RECORDS SUPPLIED:
──────────────────────────────

(* ===== verification/Environ.v ===== *)
(** * The environment (stdlib/getenv.c, setenv.c, setenv.h, putenv.c)

    Writers hold a lock and change an array of strings one atomic store at a time; getenv reads the
    array without the lock and notices most changes only by a counter.  [wcall] and [wstep] are the steps of a writer,
    [rstep] those of getenv.  Strings are lists of bytes without the null byte and never change.  The arrays of an
    execution are numbered; the application does not assign environ itself. *)

From Stdlib Require Import ZArith.
From stdpp Require Import base list.
From S2P Require Import Prelude.
#[local] Open Scope Z_scope.

Definition text := list Z.

(** '=' *)
Definition EQUALS : Z := 61.

(** What follows the name and '=' if the string is for [name]: strncmp (entry, name, len) == 0 && entry[len] == '='. *)
Fixpoint value_of (name entry : text) : option text :=
  match name, entry with
  | [], c :: value => if c =? EQUALS then Some value else None
  | x :: name, y :: entry => if x =? y then value_of name entry else None
  | _, [] => None
  end.

(** Allocated arrays, their list with the current one first ([environ_array_list]), and the counter. *)
Record env := { environ : option nat; environ_array_list : list nat; arrays : list (list (option text)); environ_counter : Z }.

Definition load (a i : nat) (E : env) : option (option text) := l ← arrays E !! a; l !! i.

Definition store (a i : nat) (x : option text) (E : env) : option env :=
  l ← arrays E !! a; _ ← l !! i;
  Some {| environ := environ E; environ_array_list := environ_array_list E; arrays := <[a := <[i := x]> l]> (arrays E); environ_counter := environ_counter E |}.

Definition set_environ (p : option nat) (E : env) : env :=
  {| environ := p; environ_array_list := environ_array_list E; arrays := arrays E; environ_counter := environ_counter E |}.

(** The counter has 64 bits. *)
Definition count (E : env) : env :=
  {| environ := environ E; environ_array_list := environ_array_list E; arrays := arrays E; environ_counter := wrap 64 (environ_counter E + 1) |}.

Definition environ_is_from_array_list (a : nat) (E : env) : bool :=
  match environ_array_list E with e :: _ => (e =? a)%nat | [] => false end.

(** The index of the first string for [name], or of the null pointer; the loop of the functions that scan. *)
Fixpoint scan (name : text) (l : list (option text)) (i : nat) : option (nat * bool) :=
  match l with
  | [] => None
  | None :: _ => Some (i, false)
  | Some e :: l => match value_of name e with Some _ => Some (i, true) | None => scan name l (S i) end
  end.

Inductive ret := Success | Einval | Enomem.

(** Whether the allocations of a call succeed: calloc and malloc of a new array, the string, strndup in putenv. *)
Record memory := { array_ok : bool; node_ok : bool; string_ok : bool; name_ok : bool }.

──────────────────────────────

THE PROBLEM:
What lines above contain the word "match"? Please copy each one.

SOLUTION TO THIS PROBLEM:
  match name, entry with
  match environ_array_list E with e :: _ => (e =? a)%nat | [] => false end.
  match l with
  | Some e :: l => match value_of name e with Some _ => Some (i, true) | None => scan name l (S i) end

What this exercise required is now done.